Who LOVES chocolate? I DO for sure!! These are my yummy decadent chocolate muffin chocolate butter cream muffins! They are literally the next best thing to a slab of chocolate!
Here is the recipe:
Ingredients for the chocolate cupcake
3/4 cup of cocoa powder ( I use mix of weight watchers/ Aero/ Bournville)
3/4 cup of hot water
3 cups of flour
1 tsp baking soda
1 tsp baking powder
1 1/4 tsp Maldon salt
1 1/2 cups od unsalted butter
2 1/4 cups of sugar
4 large eggs
1 tbsp + 1tsp vanilla extract
1 cup of sour cream
Preheat oven to 180˚. Line muffin tins. Whisk together cocoa and hot water until smooth. In another bowl, whisk together flour, baking soda, baking powder, and salt.
Melt butter with sugar in a saucepan over medium-low heat, stirring to combine. Remove from heat, and pour into a mixing bowl. With an electric mixer on medium-low speed, beat until mixture is cooled, 4 to 5 minutes. Add eggs, one at a time, beating until each is mixed. Add vanilla, then cocoa mixture, and beat until combined. Reduce speed to low. Add flour mixture in two batches, alternating with the sour cream, and beating until just combined after each.
Divide batter evenly among lined cups, filling each three- quarters full. Bake, rotating tins halfway through, until a cake tester inserted in centers comes out clean, about 20 minutes. Transfer tins to wire racks to cool 15 minutes; turn out cupcakes onto racks and let cool completely.
Chocolate butter cream
2 tbsp Cocoa powder dark
2 tbsp weight watchers hot chocolate/ aero hot chocolate
1 cup unsalted butter
pinch of salt
3 tbsp milk/ cream
1-2 cups sifted icing sugar
Beat butter until it turns pale and creamy.

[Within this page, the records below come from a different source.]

(* ===== verification/GoJson.v ===== *)
(** * package encoding/json: reading a value, and writing the types whose text
    the program compares. *)

From S2P Require Import Prelude.
From S2P Require Import GoStrings.
From S2P Require Import GoNet.
From S2P Require Import GoFloat.
From S2P Require Import GoParse.
From S2P Require Import GoBase64.
From S2P Require Import Protocol.
From S2P Require Import Settings.

#[local] Open Scope go_scope.

(** ** Reading *)

Fixpoint skip_space (s : bytes) : bytes :=
  match s with
  | c :: k => if bool_decide (Z_of_byte c ∈ [32; 9; 13; 10]) then skip_space k else s
  | [] => []
  end.

Definition hex4 (a b c d : byte) : option Z :=
  x ← hex_value a; y ← hex_value b; z ← hex_value c; w ← hex_value d;
  Some (4096 * x + 256 * y + 16 * z + w).

Definition simple_escape (c : byte) : option byte :=
  match c with
  | "034"%char | "\"%char | "/"%char => Some c
  | "b"%char => Some "008"%char
  | "f"%char => Some "012"%char
  | "n"%char => Some "010"%char
  | "r"%char => Some "013"%char
  | "t"%char => Some "009"%char
  | _ => None
  end.

Definition is_high_surrogate (r : Z) : bool := (0xD800 <=? r) && (r <? 0xDC00).
Definition is_low_surrogate (r : Z) : bool := (0xDC00 <=? r) && (r <? 0xE000).

(** One escape after its backslash: the bytes it stands for and what follows.  A
    surrogate without its partner is the replacement character. *)
Definition read_escape (s : bytes) : option (bytes * bytes) :=
  match s with
  | "u"%char :: a :: b :: c :: d :: k =>
      r ← hex4 a b c d;
      let alone := Some (EncodeRune (if is_high_surrogate r || is_low_surrogate r then RuneError else r), k) in
      if is_high_surrogate r then
        match k with
        | "\"%char :: "u"%char :: a :: b :: c :: d :: k' =>
            match hex4 a b c d with
            | Some r' => if is_low_surrogate r'
                         then Some (EncodeRune (0x10000 + (r - 0xD800) * 0x400 + (r' - 0xDC00)), k')
                         else alone
            | None => alone
            end
        | _ => alone
        end
      else alone
  | c :: k => (fun e => ([e], k)) <$> simple_escape c
  | [] => None
  end.

(** A string after its opening quote; invalid UTF-8 is replaced. *)
Fixpoint read_string (fuel : nat) (s : bytes) : option (bytes * bytes) :=
  match fuel, s with
  | S fuel', c :: k =>
      if bool_decide (c = "034"%char) then Some ([], k)
      else if bool_decide (c = "\"%char) then
        '(e, k) ← read_escape k;
        '(r, rest) ← read_string fuel' k; Some (e ++ r, rest)
      else if Z_of_byte c <? 32 then None
      else
        let '(r, n) := DecodeRune s in
        '(t, rest) ← read_string fuel' (drop n s); Some (EncodeRune r ++ t, rest)
  | _, _ => None
  end.

Fixpoint span_digits (s : bytes) : bytes * bytes :=
  match s with
  | c :: k => if is_digit c then let '(d, r) := span_digits k in (c :: d, r) else ([], s)
  | [] => ([], [])
  end.

Definition scan_sign (s : bytes) : bytes * bytes :=
  match s with "-"%char :: k => ("-" : bytes, k) | _ => ([], s) end.

(** The digits after a point, and whether there are any. *)
Definition scan_frac (s : bytes) : bytes * bytes * bool :=
  match s with
  | "."%char :: k => let '(d, r) := span_digits k in ("." ++ d, r, negb (bool_decide (d = [])))
  | _ => ([], s, true)
  end.

Definition scan_exp (s : bytes) : bytes * bytes * bool :=
  match s with
  | e :: k =>
      if lower e =? 101 then
        let '(sg, k) := match k with
                        | "+"%char :: k => ("+" : bytes, k)
                        | "-"%char :: k => ("-" : bytes, k)
                        | _ => ([], k)
                        end in
        let '(d, r) := span_digits k in (e :: sg ++ d, r, negb (bool_decide (d = [])))
      else ([], s, true)
  | [] => ([], s, true)
  end.

(** Digits without a leading zero. *)
Definition int_ok (int : bytes) : bool :=
  match int with [] => false | [_] => true | c :: _ => negb (bool_decide (c = "0"%char)) end.

(** The text of a number and what follows. *)
Definition scan_number (s : bytes) : option (bytes * bytes) :=
  let '(sign, s) := scan_sign s in
  let '(int, s) := span_digits s in
  let '(frac, s, frac_ok) := scan_frac s in
  let '(exp, s, exp_ok) := scan_exp s in
  if int_ok int && frac_ok && exp_ok then Some (sign ++ int ++ frac ++ exp, s) else None.

(** A value as it is written: numbers and strings with their text. *)
#[warnings="-register-all"] Inductive raw :=
| RNull | RBool (b : bool) | RNumber (text : bytes) | RString (text s : bytes)
| RArray (l : list raw) | RObject (l : list (bytes * raw)).

Definition read_word (word s : bytes) (v : raw) : option (raw * bytes) :=
  if HasPrefix s word then Some (v, drop (length word) s) else None.

(** The elements of an array and the members of an object after the first
    bracket, at most [n], each value read by [read]. *)
Section nested.
Context (read : bytes -> option (raw * bytes)).

Fixpoint read_elements (n : nat) (s : bytes) (acc : list raw) : option (raw * bytes) :=
  match n with
  | O => None
  | S n' =>
      '(v, s) ← read s;
      match skip_space s with
      | ","%char :: k => read_elements n' k (acc ++ [v])
      | "]"%char :: k => Some (RArray (acc ++ [v]), k)
      | _ => None
      end
  end.

Fixpoint read_members (n : nat) (s : bytes) (acc : list (bytes * raw)) : option (raw * bytes) :=
  match n with
  | O => None
  | S n' =>
      match skip_space s with
      | "034"%char :: k =>
          '(key, s) ← read_string (S (length k)) k;
          match skip_space s with
          | ":"%char :: k =>
              '(v, s) ← read k;
              match skip_space s with
              | ","%char :: k => read_members n' k (acc ++ [(key, v)])
              | "}"%char :: k => Some (RObject (acc ++ [(key, v)]), k)
              | _ => None
              end
          | _ => None
          end
      | _ => None
      end
  end.
End nested.

(** A value and what follows it; ten thousand levels of nesting at most. *)
Fixpoint read_value (fuel : nat) (depth : Z) (s : bytes) {struct fuel} : option (raw * bytes) :=
  match fuel with
  | O => None
  | S fuel' =>
      let s := skip_space s in
      match s with
      | "{"%char :: k =>
          if 10000 <? depth + 1 then None else
          match skip_space k with
          | "}"%char :: k => Some (RObject [], k)
          | _ => read_members (read_value fuel' (depth + 1)) fuel' k []
          end
      | "["%char :: k =>
          if 10000 <? depth + 1 then None else
          match skip_space k with
          | "]"%char :: k => Some (RArray [], k)
          | _ => read_elements (read_value fuel' (depth + 1)) fuel' k []
          end
      | "034"%char :: k =>
          '(t, rest) ← read_string (S (length k)) k;
          Some (RString (take (length k - length rest - 1) k) t, rest)
      | "t"%char :: _ => read_word "true" s (RBool true)
      | "f"%char :: _ => read_word "false" s (RBool false)
      | "n"%char :: _ => read_word "null" s RNull
      | _ => '(t, rest) ← scan_number s; Some (RNumber t, rest)
      end
  end.

(** A value decoded into an [any]; a number out of range is an error. *)
Fixpoint to_any (r : raw) : option any :=
  match r with
  | RNull => Some VNil
  | RBool b => Some (VBool b)
  | RNumber t => VFloat64 <$> ParseFloat t
  | RString _ s => Some (VString s)
  | RArray l => VArray <$> mapM to_any l
  | RObject l => VObject <$> mapM (fun kv => pair kv.1 <$> to_any kv.2) l
  end.

(** [Decode] of the first value of a body into a map: the nil map for null, and
    an error for anything that is no object.  Of equal keys the last one counts. *)
Definition DecodeMap (body : bytes) : option (option (gmap bytes any)) :=
  '(r, _) ← read_value (S (length body)) 0 body;
  match to_any r with
  | Some VNil => Some None
  | Some (VObject m) => Some (Some (foldl (fun m kv => <[kv.1 := kv.2]> m) ∅ m))
  | _ => None
  end.

(** ** Writing *)

Definition escape_byte (c : byte) : bytes :=
  match c with
  | "034"%char => "\" ++ [c]
  | "\"%char => "\\"
  | "008"%char => "\b"
  | "012"%char => "\f"
  | "010"%char => "\n"
  | "013"%char => "\r"
  | "009"%char => "\t"
  | _ => if (Z_of_byte c <? 32) || bool_decide (c ∈ ("<>&" : bytes))
         then "\u00" ++ hex_byte c else [c]
  end.

(** The text of a string between its quotes. *)
Fixpoint escape_string (fuel : nat) (s : bytes) : bytes :=
  match fuel, s with
  | S fuel', c :: k =>
      if is_ascii c then escape_byte c ++ escape_string fuel' k
      else
        let '(r, n) := DecodeRune s in
        (if (r =? RuneError) && bool_decide (n = 1%nat) then "\ufffd"
         else if r =? 0x2028 then "\u2028" else if r =? 0x2029 then "\u2029"
         else take n s) ++ escape_string fuel' (drop n s)
  | _, _ => []
  end.

Definition quote : bytes := ["034"%char].
Definition json_string (s : bytes) : bytes := quote ++ escape_string (length s) s ++ quote.
Definition json_int (n : Z) : bytes := if n <? 0 then "-" ++ itoa (- n) else itoa n.

(** What is written, as a tree; an object has its members in the order of the
    text. *)
#[warnings="-register-all"] Inductive jvalue :=
| JNull | JBool (b : bool) | JInt (n : Z) | JString (s : bytes)
| JArray (l : list jvalue) | JObject (l : list (bytes * jvalue)).

(** A list between brackets, [indent d] before each element and before the last
    bracket. *)
Definition bracketed (first last : bytes) (indent : nat -> bytes) (d : nat) (l : list bytes) : bytes :=
  if bool_decide (l = []) then first ++ last
  else first ++ indent (S d) ++ Join l ("," ++ indent (S d)) ++ indent d ++ last.

(** The text of a value at the depth [d], [gap] after each colon. *)
Fixpoint render_at (indent : nat -> bytes) (gap : bytes) (d : nat) (v : jvalue) : bytes :=
  match v with
  | JNull => "null"
  | JBool b => if b then "true" else "false"
  | JInt n => json_int n
  | JString s => json_string s
  | JArray l => bracketed "[" "]" indent d (map (render_at indent gap (S d)) l)
  | JObject l =>
      bracketed "{" "}" indent d
        (map (fun kv => json_string kv.1 ++ ":" ++ gap ++ render_at indent gap (S d) kv.2) l)
  end.

(** [json.Marshal], and [json.MarshalIndent] without prefix and with two spaces. *)
Definition Marshal : jvalue -> bytes := render_at (fun _ => "") "" 0.
Definition newline_indent (d : nat) : bytes := "010"%char :: repeat " "%char (2 * d).
Definition MarshalIndent : jvalue -> bytes := render_at newline_indent " " 0.

(** A byte slice; the decoder leaves nil for an empty one. *)
Definition JBytes (s : bytes) : jvalue := if bool_decide (s = "") then JNull else JString (StdEncodeToString s).

Abbreviation fields := (list (bytes * jvalue)) (only parsing).

(** A member that [omitempty] leaves out. *)
Definition unless (empty : bool) (key : bytes) (v : jvalue) : fields := if empty then [] else [(key, v)].
Definition list_field {A} (key : bytes) (f : A -> jvalue) (l : list A) : fields :=
  unless (len l =? 0) key (JArray (map f l)).
Definition string_field (key s : bytes) : fields := unless (bool_decide (s = "")) key (JString s).

(** A map, whose keys are sorted. *)
Definition json_map {A} (f : A -> jvalue) (m : gmap bytes A) : jvalue :=
  JObject (omap (fun k => pair k ∘ f <$> m !! k) (sort_strings (map fst (map_to_list m)))).

(** Record data, by the tags of resource_record.go. *)
Definition rdata_value (d : option RData) : jvalue :=
  match d with
  | None => JNull
  | Some (AData a) | Some (AAAAData a) =>
      JObject [("address", JArray (map (fun c => JInt (Z_of_byte c)) a))]
  | Some (CNAMEData n) | Some (NSData n) | Some (PTRData n) => JObject [("name", JString n)]
  | Some (MXData p e) => JObject [("preference", JInt p); ("exchange", JString e)]
  | Some (SOAData mname rname serial refresh retry expire minimum) =>
      JObject [("mname", JString mname); ("rname", JString rname); ("serial", JInt serial);
        ("refresh", JInt refresh); ("retry", JInt retry); ("expire", JInt expire);
        ("minimum", JInt minimum)]
  | Some (TXTData texts) => JObject [("texts", JArray (map JString texts))]
  | Some (SRVData p w port target) =>
      JObject [("priority", JInt p); ("weight", JInt w); ("port", JInt port);
        ("target", JString target)]
  | Some (CAAData f t v) => JObject [("flags", JInt f); ("tag", JString t); ("value", JString v)]
  | Some (RRSIGData tc alg labels ttl exp inc tag name sig) =>
      JObject [("type_covered", JInt tc); ("algorithm", JInt alg); ("labels", JInt labels);
        ("original_ttl", JInt ttl); ("expiration", JInt exp); ("inception", JInt inc);
        ("key_tag", JInt tag); ("signer_name", JString name); ("signature", JBytes sig)]
  | Some (DNSKEYData f p alg key) =>
      JObject [("flags", JInt f); ("protocol", JInt p); ("algorithm", JInt alg);
        ("public_key", JBytes key)]
  | Some (DSData tag alg dt digest) =>
      JObject [("key_tag", JInt tag); ("algorithm", JInt alg); ("digest_type", JInt dt);
        ("digest", JBytes digest)]
  | Some (NSECData next bm) => JObject [("next_domain", JString next); ("type_bitmap", JBytes bm)]
  | Some (NSEC3Data alg f it salt next bm) =>
      JObject [("hash_algorithm", JInt alg); ("flags", JInt f); ("iterations", JInt it);
        ("salt", JBytes salt); ("next_hashed", JBytes next); ("type_bitmap", JBytes bm)]
  | Some (OPTData sz ext v f opts) =>
      JObject [("udp_size", JInt sz); ("ext_rcode", JInt ext); ("version", JInt v);
        ("flags", JInt f); ("options", JBytes opts)]
  | Some (UnknownData t d) => JObject [("type", JInt t); ("data", JBytes d)]
  end.

(** [json.Marshal] of record data. *)
Definition json_rdata (d : option RData) : bytes := Marshal (rdata_value d).

Definition quoted (s : bytes) : bytes := quote ++ s ++ quote.
Example DecodeMap_examples :
  DecodeMap (" { " ++ quoted "a" ++ " : [1, true, null], " ++ quoted "b" ++ ":" ++ quoted "x\u00e9\n\ud83d\ude00"
             ++ ", " ++ quoted "a" ++ ":-2.5e1 } trailing")
  = Some (Some (<["a" := VFloat64 (f_of_int (-25))]>
                  (<["b" := VString (map byte_of_Z [120; 195; 169; 10; 240; 159; 152; 128])]> ∅)))
  /\ DecodeMap "null" = Some None
  /\ map DecodeMap [""; "[]"; "{"; "{" ++ quoted "a" ++ ":01}"; "{" ++ quoted "a" ++ ":1,}"; quoted "a"]
     = repeat None 6.
Proof. vm_compute. ands; reflexivity. Qed.
Example json_rdata_example :
  json_rdata (Some (TXTData ["a<b"; map byte_of_Z [9; 255]]))
  = "{" ++ quoted "texts" ++ ":[" ++ quoted "a\u003cb" ++ "," ++ quoted "\t\ufffd" ++ "]}"
  /\ json_rdata (Some (AData (map byte_of_Z [192; 0; 2; 1]))) = "{" ++ quoted "address" ++ ":[192,0,2,1]}"
  /\ json_rdata (Some (DSData 1 8 2 "")) =
     "{" ++ quoted "key_tag" ++ ":1," ++ quoted "algorithm" ++ ":8," ++ quoted "digest_type" ++ ":2,"
     ++ quoted "digest" ++ ":null}".
Proof. vm_compute. ands; reflexivity. Qed.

Sift in the icing sugar and cocoa and hot chocolate and beat again.
Slowly add the cream or milk 1 spoon at a time. if it is too wet do not add it all.
When it’s all combined add to your icing bag and pipe onto the cupcakes!
*If you want a darker frosting keep adding dark cocoa until it becomes the colour you want.